Необходимо было выровнять границу так, чтобы поездка из одного российского населенного пункта в другой не проходила через Эстонию, а из эстонского в эстонский не проходила через Россию.
Нефти там нет, золота и алмазов тоже, поэтому эстонские и российские специалисты в области геодезии и картографии, представители местных администраций, пограничники разложили карты, старые относительно на тот момент карты Генерального Штаба, съездили в те места и пришли к компромиссу по принципу «равное меняем на равное». Никто никому ничего не подарил, обменяли условное количество квадратных метров с березками на такое же с другой стороны.
— Удалось ли соблюсти принцип «равное меняем на равное», сохранить паритет?
— Удалось. Получился хороший технический договор, причем мы вывели границу в Финский залив, нашли точку встречи финской, эстонской и российской границ — все как и предполагается, все так, как и сотни лет делали до нас.

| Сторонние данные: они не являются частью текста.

(* ===== verification/Barriers.v ===== *)
(** Barriers of src/state.rs: [BarrierPolicy], the status derived from the
    arrivals ([BarrierRecord::status]), the view and the two commands. *)

From S2P Require Import Prelude Json.

(** ** Data *)

Inductive BarrierPolicy : Type :=
| All
| Quorum (required : Z)
| FirstSuccess
| AnyVeto
| BestByDeadline
| WeightedQuorum (required_weight : Z).

Inductive BarrierStatus : Type := Pending | Satisfied | Vetoed | BTimedOut.

#[export] Instance BarrierStatus_eq_dec : EqDecision BarrierStatus.
Proof. solve_decision. Defined.

Definition status_is_terminal (s : BarrierStatus) : bool := negb (bool_decide (s = Pending)).

Record BarrierArrival : Type := mkArrival {
  ba_participant : string;
  ba_weight : Z;
  ba_veto : bool;
  ba_arrived_ms : Z
}.

Record BarrierRecord : Type := mkBarrier {
  b_policy : BarrierPolicy;
  b_expected : Z;
  b_deadline_ms : option Z;
  b_arrivals : gmap string BarrierArrival
}.

Record BarrierState : Type := mkBarrierState {
  bs_name : string;
  bs_policy : BarrierPolicy;
  bs_expected : Z;
  bs_deadline_ms : option Z;
  bs_status : BarrierStatus;
  bs_arrivals : list BarrierArrival;
  bs_arrived_count : Z;
  bs_arrived_weight : Z
}.

#[export] Instance ser_policy : Serialize BarrierPolicy := λ p,
  match p with
  | All => json! ["kind" :- "all"]
  | Quorum r => json! ["kind" :- "quorum"; "required" :- r]
  | FirstSuccess => json! ["kind" :- "first_success"]
  | AnyVeto => json! ["kind" :- "any_veto"]
  | BestByDeadline => json! ["kind" :- "best_by_deadline"]
  | WeightedQuorum w => json! ["kind" :- "weighted_quorum"; "required_weight" :- w]
  end.

#[export] Instance ser_status : Serialize BarrierStatus := λ s,
  JStr match s with
       | Pending => "pending"
       | Satisfied => "satisfied"
       | Vetoed => "vetoed"
       | BTimedOut => "timed_out"
       end.

#[export] Instance ser_arrival : Serialize BarrierArrival := λ a,
  json! ["participant" :- ba_participant a; "weight" :- ba_weight a; "veto" :- ba_veto a;
         "arrived_ms" :- ba_arrived_ms a].

#[export] Instance ser_barrier_state : Serialize BarrierState := λ b,
  json! ["name" :- bs_name b; "policy" :- bs_policy b; "expected" :- bs_expected b;
         "deadline_ms" :- bs_deadline_ms b; "status" :- bs_status b; "arrivals" :- bs_arrivals b;
         "arrived_count" :- bs_arrived_count b; "arrived_weight" :- bs_arrived_weight b].

(** ** Status *)

(** [self.arrivals.values()] *)
Definition arrivals_of (b : BarrierRecord) : list BarrierArrival := (map_to_list (b_arrivals b)).*2.
Definition approvals (l : list BarrierArrival) : list BarrierArrival := filter (λ a, ba_veto a = false) l.

Definition barrier_count (b : BarrierRecord) : Z := Z.of_nat (length (approvals (arrivals_of b))).
Definition barrier_weight (b : BarrierRecord) : Z :=
  foldl (λ acc a, sat_add acc (ba_weight a)) 0 (approvals (arrivals_of b)).

Definition barrier_deadline_passed (b : BarrierRecord) (now : Z) : bool :=
  is_some_and (b_deadline_ms b) (λ d, d <=? now).

Definition barrier_met (b : BarrierRecord) (now : Z) : bool :=
  match b_policy b with
  | All | AnyVeto => b_expected b <=? barrier_count b
  | Quorum required => required <=? barrier_count b
  | FirstSuccess => 1 <=? barrier_count b
  | WeightedQuorum required_weight => required_weight <=? barrier_weight b
  | BestByDeadline => barrier_deadline_passed b now && (1 <=? barrier_count b)
  end.

Definition barrier_status (b : BarrierRecord) (now : Z) : BarrierStatus :=
  if match b_policy b with AnyVeto => existsb ba_veto (arrivals_of b) | _ => false end then Vetoed
  else if barrier_met b now then Satisfied
  else if barrier_deadline_passed b now then BTimedOut
  else Pending.

(** ** View *)

(** [sort_by(arrived_ms, then participant)] *)
Definition arrival_le (a b : BarrierArrival) : Prop :=
  ba_arrived_ms a < ba_arrived_ms b ∨
  (ba_arrived_ms a = ba_arrived_ms b ∧ String.le (ba_participant a) (ba_participant b)).
#[export] Instance arrival_le_dec : RelDecision arrival_le.
Proof. intros a b. unfold arrival_le. apply _. Defined.

(** [arrived_weight] is a plain [sum()], which wraps. *)
Definition barrier_view (b : BarrierRecord) (name : string) (now : Z) : BarrierState :=
  let arrivals := merge_sort arrival_le (arrivals_of b) in
  mkBarrierState name (b_policy b) (b_expected b) (b_deadline_ms b) (barrier_status b now) arrivals
    (as_u32 (Z.of_nat (length (approvals arrivals))))
    (foldl wrap_add 0 (ba_weight <$> approvals arrivals)).

(** ** Commands *)

Definition apply_barrier_create (bs : gmap string BarrierRecord) (now : Z) (name : string)
    (policy : BarrierPolicy) (expected : Z) (deadline_ms : option Z) : gmap string BarrierRecord * Value :=
  match bs !! name with
  | Some record =>
      if status_is_terminal (barrier_status record now) then
        (bs, json! ["ok" :- false; "reason" :- "already_resolved"; "barrier" :- barrier_view record name now])
      else
        let record' := mkBarrier policy expected deadline_ms (b_arrivals record) in
        (<[name := record']> bs, json! ["ok" :- true; "barrier" :- barrier_view record' name now])
  | None =>
      let record' := mkBarrier policy expected deadline_ms ∅ in
      (<[name := record']> bs, json! ["ok" :- true; "barrier" :- barrier_view record' name now])
  end.

Definition barrier_arrive (record : BarrierRecord) (now : Z) (participant : string) (weight : Z) (veto : bool) :
    BarrierRecord :=
  mkBarrier (b_policy record) (b_expected record) (b_deadline_ms record)
    (<[participant := mkArrival participant weight veto now]> (b_arrivals record)).

Definition apply_barrier_arrive (bs : gmap string BarrierRecord) (now : Z) (name participant : string)
    (weight : Z) (veto : bool) : gmap string BarrierRecord * Value :=
  let record := barrier_arrive (default (mkBarrier All 1 None ∅) (bs !! name)) now participant weight veto in
  let view := barrier_view record name now in
  (<[name := record]> bs,
   json! ["ok" :- true; "resolved" :- status_is_terminal (bs_status view); "barrier" :- view]).

(** ** The status as a set of arrivals *)

(** Adding an arrival of a new participant. *)
Lemma arrivals_of_arrive b now p w v :
  b_arrivals b !! p = None →
  arrivals_of (barrier_arrive b now p w v) ≡ₚ mkArrival p w v now :: arrivals_of b.
Proof. intros Hp. unfold arrivals_of. simpl. by rewrite map_to_list_insert. Qed.

Lemma barrier_count_perm b l :
  arrivals_of b ≡ₚ l → barrier_count b = Z.of_nat (length (approvals l)).
Proof. intros E. unfold barrier_count, approvals. by rewrite E. Qed.

Definition weights_ok (b : BarrierRecord) : Prop :=
  map_Forall (λ _ a, is_u64 (ba_weight a)) (b_arrivals b).

Lemma weights_ok_list b : weights_ok b → Forall (λ a, 0 ≤ ba_weight a) (approvals (arrivals_of b)).
Proof.
  intros Hw. apply Forall_forall. intros a [_ Ha]%list_elem_of_filter.
  unfold arrivals_of in Ha. apply list_elem_of_fmap in Ha as ([k a'] & -> & Hin).
  apply elem_of_map_to_list in Hin. apply Hw in Hin. destruct Hin. done.
Qed.

Lemma barrier_weight_eq b :
  weights_ok b → barrier_weight b = Z.min (sumZ (ba_weight <$> approvals (arrivals_of b))) U64_MAX.
Proof.
  intros Hw. unfold barrier_weight. rewrite foldl_map. apply sat_sum.
  apply Forall_fmap. by apply weights_ok_list.
Qed.

(** A satisfied barrier stays satisfied while more participants arrive
    and time passes, for every policy: a new participant's approval can only
    add to the tallies, and saturation never takes a met weight quorum back. *)
Theorem barrier_satisfied_monotone (b : BarrierRecord) (now now' at_ms weight : Z) (p : string)
    (Hnew : b_arrivals b !! p = None) (Hw : weights_ok b) (Hweight : is_u64 weight)
    (Htime : now ≤ now') (Hsat : barrier_status b now = Satisfied) :
  barrier_status (barrier_arrive b at_ms p weight false) now' = Satisfied.
Proof.
  pose proof (arrivals_of_arrive b at_ms p weight false Hnew) as Hp.
  set (b' := barrier_arrive b at_ms p weight false) in *.
  assert (Hcount : barrier_count b' = barrier_count b + 1).
  { rewrite (barrier_count_perm _ _ Hp). unfold approvals. rewrite filter_cons, decide_True by done.
    simpl. unfold barrier_count, approvals. lia. }
  assert (Hw' : weights_ok b') by (apply map_Forall_insert_2; done).
  assert (Hwt : barrier_weight b ≤ barrier_weight b').
  { rewrite !barrier_weight_eq by done.
    rewrite (sumZ_perm (ba_weight <$> approvals (arrivals_of b')) (weight :: (ba_weight <$> approvals (arrivals_of b)))).
    - unfold sumZ. cbn [foldr]. destruct Hweight. lia.
    - unfold approvals. rewrite Hp. by rewrite filter_cons, decide_True by done. }
  assert (Hdl : barrier_deadline_passed b now = true → barrier_deadline_passed b' now' = true).
  { unfold barrier_deadline_passed. simpl. destruct (b_deadline_ms b); simpl; [|done]. intros. bools. lia. }
  assert (Hveto : existsb ba_veto (arrivals_of b) = false → existsb ba_veto (arrivals_of b') = false).
  { intros Hno. apply not_true_iff_false. intros (a & Ha & Hv)%existsb_exists.
    apply list_elem_of_In in Ha. rewrite Hp, elem_of_cons in Ha. destruct Ha as [->|Ha]; [done|].
    apply not_true_iff_false in Hno. apply Hno, existsb_exists. exists a. by rewrite <-list_elem_of_In. }
  assert (Hmet : barrier_met b now = true → barrier_met b' now' = true).
  { unfold barrier_met. change (b_policy b') with (b_policy b). change (b_expected b') with (b_expected b).
    rewrite Hcount. destruct (b_policy b); rewrite ?andb_true_iff, ?Z.leb_le; try lia.
    intros [? ?]. split; [auto|lia]. }
  revert Hsat. unfold barrier_status. change (b_policy b') with (b_policy b).
  destruct (match b_policy b with AnyVeto => _ | _ => false end) eqn:Ev; [done|].
  assert (match b_policy b with AnyVeto => existsb ba_veto (arrivals_of b') | _ => false end = false) as ->.
  { destruct (b_policy b); auto. }
  destruct (barrier_met b now); [by rewrite Hmet|]. by destruct (barrier_deadline_passed b now).
Qed.

Lemma barrier_satisfied_monotone_witness :
  let b := mkBarrier (WeightedQuorum U64_MAX) 2 None {["p" := mkArrival "p" U64_MAX false 5]} in
  barrier_status (barrier_arrive b 7 "q" 9 false) 7 = Satisfied.
Proof.
  apply (barrier_satisfied_monotone _ 5 7 7 9 "q"); try done.
  intros k a. simpl. intros [<- <-]%lookup_singleton_Some. done.
Defined.

(** A terminal status persists with time.  With the same arrivals, a
    barrier that is satisfied, vetoed or timed out has the same status at
    every later clock. *)
Theorem barrier_status_stable (b : BarrierRecord) (now now' : Z) (Htime : now ≤ now') :
  status_is_terminal (barrier_status b now) = true → barrier_status b now' = barrier_status b now.
Proof.
  assert (Hdl : barrier_deadline_passed b now = true → barrier_deadline_passed b now' = true).
  { unfold barrier_deadline_passed. destruct (b_deadline_ms b); simpl; [|done]. intros. bools. lia. }
  unfold barrier_status. destruct (match b_policy b with AnyVeto => _ | _ => false end); [done|].
  unfold barrier_met. destruct (barrier_deadline_passed b now).
  - by rewrite Hdl.
  - destruct (b_policy b); simpl; try done; by destruct (_ <=? _).
Qed.

Lemma barrier_status_stable_witness :
  let b := mkBarrier (Quorum 2) 3 (Some 10) {["p" := mkArrival "p" 1 false 5]} in
  barrier_status b 99 = barrier_status b 10.
Proof. apply (barrier_status_stable _ 10 99); [lia|reflexivity]. Defined.

(** Re-creating a barrier never rewrites a resolved one, and otherwise
    keeps every recorded arrival; an arrival records exactly that participant. *)
Theorem barrier_commands_exact (bs : gmap string BarrierRecord) (now expected weight : Z)
    (name participant : string) (policy : BarrierPolicy) (deadline_ms : option Z) (veto : bool) :
  (let '(bs', out) := apply_barrier_create bs now name policy expected deadline_ms in
   (∀ k, k ≠ name → bs' !! k = bs !! k) ∧
   if flag "ok" out
   then ∃ arrivals, bs' !! name = Some (mkBarrier policy expected deadline_ms arrivals) ∧
          arrivals = default ∅ (b_arrivals <$> bs !! name) ∧
          ∀ r, bs !! name = Some r → barrier_status r now = Pending
   else bs' = bs ∧ ∃ r, bs !! name = Some r ∧ barrier_status r now ≠ Pending) ∧
  (let '(bs', out) := apply_barrier_arrive bs now name participant weight veto in
   flag "ok" out = true ∧ (∀ k, k ≠ name → bs' !! k = bs !! k) ∧
   ∃ r, bs' !! name = Some r ∧
     b_arrivals r !! participant = Some (mkArrival participant weight veto now) ∧
     (∀ q, q ≠ participant → b_arrivals r !! q = default ∅ (b_arrivals <$> bs !! name) !! q) ∧
     flag "resolved" out = status_is_terminal (barrier_status r now)).
Proof.
  split.
  - unfold apply_barrier_create. destruct (bs !! name) as [r|] eqn:E.
    + unfold status_is_terminal. case_bool_decide as Ht; simpl; split.
      * intros k Hk. by rewrite lookup_insert_ne.
      * exists (b_arrivals r). rewrite lookup_insert_eq. split_and!; [done|done|]. by intros r' [= <-].
      * done.
      * split; [done|]. by exists r.
    + simpl. split; [intros k Hk; by rewrite lookup_insert_ne|].
      exists ∅. by rewrite lookup_insert_eq.
  - simpl. split_and!; [done|intros k Hk; by rewrite lookup_insert_ne|].
    eexists. rewrite lookup_insert_eq. split_and!; [done| | |done].
    + simpl. apply lookup_insert_eq.
    + intros q Hq. simpl. rewrite lookup_insert_ne by done. by destruct (bs !! name).
Qed.

(** What the documented monotonicity leaves out.  A participant who
    arrives a second time with a veto takes its own approval back, so a
    first-success barrier already reported [satisfied] becomes pending again;
    and while the status saturates, the weight in the view wraps, so the view
    of a barrier satisfied at the maximal weight reports weight 0. *)
Theorem barrier_rearrival_and_wrapped_view :
  (∃ b p, barrier_status b 10 = Satisfied ∧ barrier_status (barrier_arrive b 20 p 1 true) 20 = Pending) ∧
  (∃ b, weights_ok b ∧ barrier_status b 10 = Satisfied ∧ b_policy b = WeightedQuorum U64_MAX ∧
     bs_arrived_weight (barrier_view b "b" 10) = 0).
Proof.
  split.
  - exists (mkBarrier FirstSuccess 1 None {["p" := mkArrival "p" 1 false 5]}), "p". split; reflexivity.
  - exists (mkBarrier (WeightedQuorum U64_MAX) 2 None
      {["p" := mkArrival "p" U64_MAX false 5; "q" := mkArrival "q" 1 false 6]}).
    split_and!; try reflexivity.
    intros k a. simpl. rewrite lookup_insert, lookup_singleton.
    repeat case_decide; intros; simplify_eq; split; done.
Qed.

— Подводя итог, можно ли сказать, что сегодня Эстония не имеет территориальных претензий к России, но вопрос решения пограничного вопроса включает в себя признание Россией Тартуского мирного договора? И справедлива ли эта точка зрения?
— Не совсем так. Нет единой Эстонии. Если Вы спросите политика из Центристской партии, то он подтвердит, что Эстония не имеет претензий к России. Они будут согласны скорректировать не Тартуский договор, а линию государственной границы, определенную государственным договором.
А представители правых и ультраправых партий вообще вести разговоры про корректировку чего-нибудь в Тартуском договоре не собираются.
Представьте себе: Вы приходите к Папе Римскому и предлагаете скорректировать парочку Евангелий. Что он Вам скажет? Так же и с эстонскими националистами: при любом упоминании корректировки линии границы по Тартускому договору у них начинается нервный тик.
— То есть, учитывая, что EKRE получила на прошедших выборах 18% голосов и будет иметь в Рийгикогу 19 мандатов, нынешняя ситуация может затянуться на неопределенно долгий период?
— Абсолютно точно! EKRE вместе с «реформистами» и представителями «Отечества» вполне могут создать коалицию.
Такая коалиция заново запустит весь этот переговорный процесс, процесс ратификации как минимум.
Так что я не думаю, что история с договором уже закончилась. Это долгое, долгое «развлечение». Но для нас важно то, что граница де-факто есть.